Eventually, the drilling fluids business became the main business for the group, which led to its listing on the then second board of Bursa Malaysia. In 2004, it bought a 71% stake in Oiltools International Ltd to expand its oil and gas business.

Not long after that it took over jewellery company Habib Corp Bhd, which would later become Scomi Marine, and it entered into a RM1.3bil deal to buy vessels from Chuan Hup and stakes in CH Offshore Ltd and PT Rig Tenders Indonesia.
The company moved its engineering division into the listed shell corporation of Bell & Order Bhd, which later became Scomi Engineering in 2006.

In 2007, Scomi Engineering bought Mtrans, a bus and monorail operator, for RM25mil. At that time, Scomi's major shareholder was Datuk Kamaluddin Abdullah, son of former prime minister Abdullah Ahmad Badawi.

In 2024, Scomi Energy Services Bhd announced plans to cancel more than 99% of its share capital.

==Monorail==
Scomi Rail was a subdivision that developed monorail systems, as the company sought to diversify its business lines.

In 2019, Scomi Rail was placed in receivership and it is no longer selling its monorail system.

Operating monorail systems using Scomi:
- KL Monorail Developed by Scomi Transport Systems
- Mumbai Monorail (Opened in February 2014, work began in January 2009)

Other monorail projects involving Scomi:
- Jakarta Monorail (project cancelled after work had commenced)
- Manaus Monorail, in Brazil (contract signed in 2012 with Scomi but construction was not started)
- Putrajaya Monorail (work suspended in 2014, as of 2020 the local government is seeking interest to revive the project)
- São Paulo Metro Line 17 Gold, in Brazil, connecting inner city Congonhas airport to several conventional rail metro lines and the district of Morumbi. Scomi contract cancelled in 2019 for non-performance, awarding to BYD instead.

== Research==

Typically, monorails carry fewer passengers than a LRT or MRT. Following research and development, Scomi announced a monorail with an eight-car configuration, versus the current four-car configuration for the monorail in Mumbai. This monorail can carry 1,000 passengers, the same as a six-car LRT.
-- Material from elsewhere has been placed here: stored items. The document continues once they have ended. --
(* ===== verification/TenureRewards.v ===== *)
(** * What tenures earn: the accounting of [crates/nano-chainstate/src/lib.rs]

    The emission schedules, and [TenureAccounting], which records what each tenure
    earned and answers what matures at a tenure start. A [BTreeMap] is a [gmap], and
    [keys] its keys in order. *)

From stdpp Require Import gmap sorting.
From S2P Require Import Prelude Primitives Address CodecIO Crypto TxData TxCodec TxAuth Nakamoto BlockRules ProposalExecution Clarity.

(** ** Emissions *)

Definition MAINNET_GENESIS_BURN_HEIGHT : Z := 666050.
Definition MAINNET_STACKS_40_BURN_HEIGHT : Z := 960230.
Definition TESTNET_GENESIS_BURN_HEIGHT : Z := 2000000.
Definition TESTNET_STACKS_40_BURN_HEIGHT : Z := 40000000.

Definition TESTNET_EMISSIONS : list (Z * Z) :=
  [(0, 1000000000); (77777, 500000000); (77777 * 7, 250000000); (77777 * 14, 125000000); (77777 * 21, 62500000);
   (TESTNET_STACKS_40_BURN_HEIGHT - TESTNET_GENESIS_BURN_HEIGHT, 1000000000)].
Definition MAINNET_EMISSIONS : list (Z * Z) :=
  [(0, 1000000000); (278950, 500000000); (MAINNET_STACKS_40_BURN_HEIGHT - MAINNET_GENESIS_BURN_HEIGHT, 1000000000)].

Record CoinbaseSchedule : Type := mkSchedule { cs_mainnet : bool; cs_first_bitcoin_height : Z; cs_initial_mining_bonus : Z }.

#[global] Instance CoinbaseSchedule_eq_dec : EqDecision CoinbaseSchedule. Proof. solve_decision. Defined.

(** [intervals.iter().rev().find(|(start, _)| height >= start).map_or(0, ..)]. *)
Definition emission_of (intervals : list (Z * Z)) (height : Z) : Z :=
  match List.find (fun '(start, _) => start <=? height) (rev intervals) with Some (_, emission) => emission | None => 0 end.

Definition emission_at (s : CoinbaseSchedule) (bitcoin_height : Z) : Z :=
  emission_of (if cs_mainnet s then MAINNET_EMISSIONS else TESTNET_EMISSIONS) (saturating_sub bitcoin_height (cs_first_bitcoin_height s)).

(** The loop of [accumulated_at], whose height falls by one a round. *)
Fixpoint accumulate (s : CoinbaseSchedule) (fuel : nat) (height previous accumulated : Z) : Z :=
  match fuel with
  | O => accumulated
  | S fuel =>
      if height <=? previous then accumulated else
      let accumulated := saturating_add U128_MAX accumulated (cs_initial_mining_bonus s) in
      let height := height - 1 in
      let accumulated := if previous <? height then saturating_add U128_MAX accumulated (emission_at s height) else accumulated in
      accumulate s fuel height previous accumulated
  end.

Definition accumulated_at (s : CoinbaseSchedule) (bitcoin_height : Z) (previous_sortition : option Z) : Z :=
  match previous_sortition with
  | None => 0
  | Some previous => accumulate s (Z.to_nat (bitcoin_height - previous)) bitcoin_height previous 0
  end.

Definition TESTNET_SIP_031_EMISSIONS : list (Z * Z) :=
  [(71525 + 360, 1000); (71525 + 360 * 2, 2000); (71525 + 360 * 3, 3000); (71525 + 360 * 4, 4000); (71525 + 360 * 5, 5000); (71525 + 360 * 6, 0)].
Definition MAINNET_SIP_031_EMISSIONS : list (Z * Z) :=
  [(907740, 475000000); (960300, 1140000000); (1012860, 1705000000); (1065420, 1305000000); (1117980, 1155000000); (1170540, 0)].

Definition sip_031_emission (network : Network.t) (bitcoin_height : Z) : Z :=
  emission_of (if Network.is_mainnet network then MAINNET_SIP_031_EMISSIONS else TESTNET_SIP_031_EMISSIONS) bitcoin_height.

(** ** Maps with ordered keys *)

Definition keys {A} (m : gmap Z A) : list Z := merge_sort Z.le (map fst (map_to_list m)).
Definition first_key {A} (m : gmap Z A) : option Z := head (keys m).
Definition last_key {A} (m : gmap Z A) : option Z := last (keys m).

(** [retain(|key, _| key < bound)]. *)
Definition below {A} (bound : Z) (m : gmap Z A) : gmap Z A := filter (fun '(k, _) => k < bound) m.

(** [map.iter()]. *)
Definition entries {A} (m : gmap Z A) : list (Z * A) := omap (fun k => pair k <$> m !! k) (keys m).

(** ** Accounting *)

Definition MINER_REWARD_MATURITY : Z := 100.
Definition EARNINGS_KEPT : Z := 2 * MINER_REWARD_MATURITY + 1.

Inductive TenureAccountingError : Type := DuplicateCoinbaseHeight | InvalidCheckpoint | UnknownTenure (height : Z).

Section Accounting.
Context `{HS : Hashes} `{CL : Clarity}.

Record NativeStxCredit : Type := mkCredit { cr_recipient : PrincipalData; cr_amount : Z }.
Record NativeBlockEffects : Type := mkEffects { ef_credits : list NativeStxCredit; ef_liquid_supply_increase : Z }.

Definition no_effects : NativeBlockEffects := mkEffects [] 0.

(** The amount of the first credit less the coinbase; the error is an invalid transaction. *)
Definition matured_reward_amounts (effects : NativeBlockEffects) : option (Z * Z) :=
  let coinbase := ef_liquid_supply_increase effects in
  anchored_fees ← checked_sub (match ef_credits effects with credit :: _ => cr_amount credit | [] => 0 end) coinbase;
  Some (coinbase, anchored_fees).

Record TenureEarnings : Type := mkEarnings { ea_recipient : PrincipalData; ea_coinbase : Z; ea_fees : Z }.

#[global] Instance NativeStxCredit_eq_dec : EqDecision NativeStxCredit. Proof. solve_decision. Defined.
#[global] Instance NativeBlockEffects_eq_dec : EqDecision NativeBlockEffects. Proof. solve_decision. Defined.
#[global] Instance TenureEarnings_eq_dec : EqDecision TenureEarnings. Proof. solve_decision. Defined.

Definition tenure_coinbase (block : NakamotoBlock) : option Transaction := List.find (fun tx => any_coinbase (tx_data tx)) (bl_transactions block).

(** [None] inside where the block has no coinbase, or no recipient. *)
Definition from_tenure_start (block : NakamotoBlock) (coinbase : Z) : option TenureEarnings :=
  transaction ← tenure_coinbase block;
  let named := match tx_data transaction with
               | NakamotoCoinbase _ recipient _ => recipient
               | CoinbaseToAltRecipient _ recipient => Some recipient
               | _ => None
               end in
  recipient ← match named with
              | Some recipient => principal_from_codec recipient
              | None => address ← origin_address transaction; principal_from_address address
              end;
  Some (mkEarnings recipient coinbase 0).

Definition tenure_miner_address (block : NakamotoBlock) : option StacksAddress.t := transaction ← tenure_coinbase block; origin_address transaction.

Record TenureAccounting : Type := mkAccounting {
  ta_matured_effects : gmap Z NativeBlockEffects;
  ta_earnings : gmap Z TenureEarnings;
  ta_schedule : option CoinbaseSchedule;
  ta_started : option Z;
}.

#[global] Instance TenureAccounting_eq_dec : EqDecision TenureAccounting. Proof. solve_decision. Defined.

Definition set_earnings (m : gmap Z TenureEarnings) (a : TenureAccounting) : TenureAccounting := mkAccounting (ta_matured_effects a) m (ta_schedule a) (ta_started a).
Definition set_started (started : option Z) (a : TenureAccounting) : TenureAccounting := mkAccounting (ta_matured_effects a) (ta_earnings a) (ta_schedule a) started.

(** The loop of [forget_earnings_nothing_can_read]; each round removes a tenure. *)
Fixpoint forget_oldest (fuel : nat) (m : gmap Z TenureEarnings) : gmap Z TenureEarnings :=
  match fuel with
  | O => m
  | S fuel =>
      if EARNINGS_KEPT <? Z.of_nat (size m) then match first_key m with Some oldest => forget_oldest fuel (delete oldest m) | None => m end else m
  end.

Definition forget_earnings_nothing_can_read (a : TenureAccounting) : TenureAccounting := set_earnings (forget_oldest (size (ta_earnings a)) (ta_earnings a)) a.

Definition seed_earnings (coinbase_height : Z) (earnings : TenureEarnings) (a : TenureAccounting) : TenureAccounting :=
  forget_earnings_nothing_can_read (set_earnings (<[coinbase_height := earnings]> (ta_earnings a)) a).

Definition record_earnings (coinbase_height : Z) (earnings : TenureEarnings) (a : TenureAccounting) : TenureAccounting :=
  forget_earnings_nothing_can_read (set_started (Some coinbase_height) (set_earnings (<[coinbase_height := earnings]> (ta_earnings a)) a)).

(** The effects are replaced before a duplicate is reported. *)
Definition record_matured_effects (coinbase_height : Z) (effects : NativeBlockEffects) (a : TenureAccounting) : result TenureAccountingError unit * TenureAccounting :=
  let r := match ta_matured_effects a !! coinbase_height with Some _ => Err DuplicateCoinbaseHeight | None => Ok tt end in
  (r, mkAccounting (<[coinbase_height := effects]> (ta_matured_effects a)) (ta_earnings a) (ta_schedule a) (ta_started a)).

Definition retract_from (coinbase_height : Z) (a : TenureAccounting) : TenureAccounting :=
  let earnings := below coinbase_height (ta_earnings a) in
  mkAccounting (below coinbase_height (ta_matured_effects a)) earnings (ta_schedule a)
    (match ta_started a with Some started => if coinbase_height <=? started then last_key earnings else Some started | None => None end).

(** The loop of [known_earnings_span] over the keys below the last, highest first. *)
Fixpoint span_down (first : Z) (heights : list Z) : Z :=
  match heights with
  | [] => first
  | height :: rest => if height =? saturating_sub first 1 then span_down height rest else first
  end.

Definition known_earnings_span (a : TenureAccounting) : option (Z * Z) :=
  last ← last_key (ta_earnings a);
  Some (span_down last (tail (rev (keys (ta_earnings a)))), last).

Definition earnings_at (a : TenureAccounting) (coinbase_height : Z) : option TenureEarnings := ta_earnings a !! coinbase_height.

Definition reward_for_tenure (a : TenureAccounting) (coinbase_height : Z) : Z :=
  match ta_earnings a !! coinbase_height with Some earnings => saturating_add U128_MAX (ea_coinbase earnings) (ea_fees earnings) | None => 0 end.

Definition add_fees (coinbase_height fees : Z) (a : TenureAccounting) : TenureAccounting :=
  if negb (bool_decide (ta_started a = Some coinbase_height)) then a else
  set_earnings (alter (fun earnings => mkEarnings (ea_recipient earnings) (ea_coinbase earnings) (saturating_add U128_MAX (ea_fees earnings) fees)) coinbase_height (ta_earnings a)) a.

(** The boot address is parsed where the tenure before is unknown; it panics where it does not parse. *)
Definition effects_for_tenure (a : TenureAccounting) (network : Network.t) (coinbase_height : Z) : option (result TenureAccountingError NativeBlockEffects) :=
  match ta_matured_effects a !! coinbase_height with
  | Some effects => Some (Ok effects)
  | None =>
      if coinbase_height <=? MINER_REWARD_MATURITY then Some (Ok no_effects) else
      let matured := coinbase_height - MINER_REWARD_MATURITY in
      match ta_earnings a !! matured with
      | None => Some (Err (UnknownTenure matured))
      | Some earned =>
          let previous := ta_earnings a !! saturating_sub matured 1 in
          recipient ← match previous with Some previous => Some (ea_recipient previous) | None => principal_parse (boot_address network) end;
          Some (Ok (mkEffects [mkCredit (ea_recipient earned) (ea_coinbase earned); mkCredit recipient (match previous with Some previous => ea_fees previous | None => 0 end)] (ea_coinbase earned)))
      end
  end.

(** ** The checkpoint's form *)

Record CheckpointEntry : Type := mkEntry { ce_coinbase_height : Z; ce_credits : list (list byte * Z); ce_liquid_supply_increase : Z }.
Record CheckpointTenure : Type := mkCheckpointTenure { ct_coinbase_height : Z; ct_recipient : list byte; ct_coinbase : Z; ct_fees : Z }.
Record TenureAccountingCheckpoint : Type := mkAccountingCheckpoint {
  tc_matured_effects : list CheckpointEntry;
  tc_tenures : list CheckpointTenure;
  tc_coinbase_schedule : option CoinbaseSchedule;
  tc_started : option Z;
}.

Fixpoint load_tenures (tenures : list CheckpointTenure) (a : TenureAccounting) : result TenureAccountingError TenureAccounting :=
  match tenures with
  | [] => Ok a
  | tenure :: rest =>
      let? recipient := or_err (principal_parse (ct_recipient tenure)) InvalidCheckpoint in
      load_tenures rest (seed_earnings (ct_coinbase_height tenure) (mkEarnings recipient (ct_coinbase tenure) (ct_fees tenure)) a)
  end.

Fixpoint load_credits (credits : list (list byte * Z)) : result TenureAccountingError (list NativeStxCredit) :=
  match credits with
  | [] => Ok []
  | (recipient, amount) :: rest =>
      let? recipient := or_err (principal_parse recipient) InvalidCheckpoint in
      let? rest := load_credits rest in
      Ok (mkCredit recipient amount :: rest)
  end.

Fixpoint load_effects (l : list CheckpointEntry) (a : TenureAccounting) : result TenureAccountingError TenureAccounting :=
  match l with
  | [] => Ok a
  | entry :: rest =>
      let? credits := load_credits (ce_credits entry) in
      let '(r, a) := record_matured_effects (ce_coinbase_height entry) (mkEffects credits (ce_liquid_supply_increase entry)) a in
      let? _ := r in
      load_effects rest a
  end.

Definition from_checkpoint (c : TenureAccountingCheckpoint) : result TenureAccountingError TenureAccounting :=
  let? a := load_tenures (tc_tenures c) (mkAccounting ∅ ∅ (tc_coinbase_schedule c) None) in
  let? a := load_effects (tc_matured_effects c) a in
  Ok (set_started (tc_started c) a).

Definition to_checkpoint (a : TenureAccounting) : TenureAccountingCheckpoint :=
  mkAccountingCheckpoint
    (map (fun '(height, effects) => mkEntry height (map (fun credit => (principal_display (cr_recipient credit), cr_amount credit)) (ef_credits effects)) (ef_liquid_supply_increase effects))
       (entries (ta_matured_effects a)))
    (map (fun '(height, earnings) => mkCheckpointTenure height (principal_display (ea_recipient earnings)) (ea_coinbase earnings) (ea_fees earnings)) (entries (ta_earnings a)))
    (ta_schedule a) (ta_started a).

(** [block_fees]: a sum that panics where it overflows. *)
Definition block_fees (block : NakamotoBlock) : option Z :=
  match checked_sum U128_MAX tt 0 (map (fun tx => condition_fee (auth_payer (tx_auth tx))) (bl_transactions block)) with Ok n => Some n | Err _ => None end.

End Accounting.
Scomi Engineering ploughs back some 20% of its revenue into research and development on trains. The next-generation monorails it is building is called Gen 3.0 and would be the size of a LRT wagon.

It is also evaluating the prospect of going into trains, where it can build LRTs or EMU (electrical multiple units), which is the kind of trains KTM uses for commuter service.

==Awards==
The company was awarded the GreenTech Environment Excellence Silver Award 2009, by New Delhi's GreenTech Foundation. Scomi was declared the winner of the award under the engineering sector for raw materials consumption and products manufactured for buses and coaches which contributed to the protection of the environment and surrounding community.

Scomi won the Industry Excellence Award 2008 given by the Malaysian Ministry of International Trade and Industry for its performance in exports.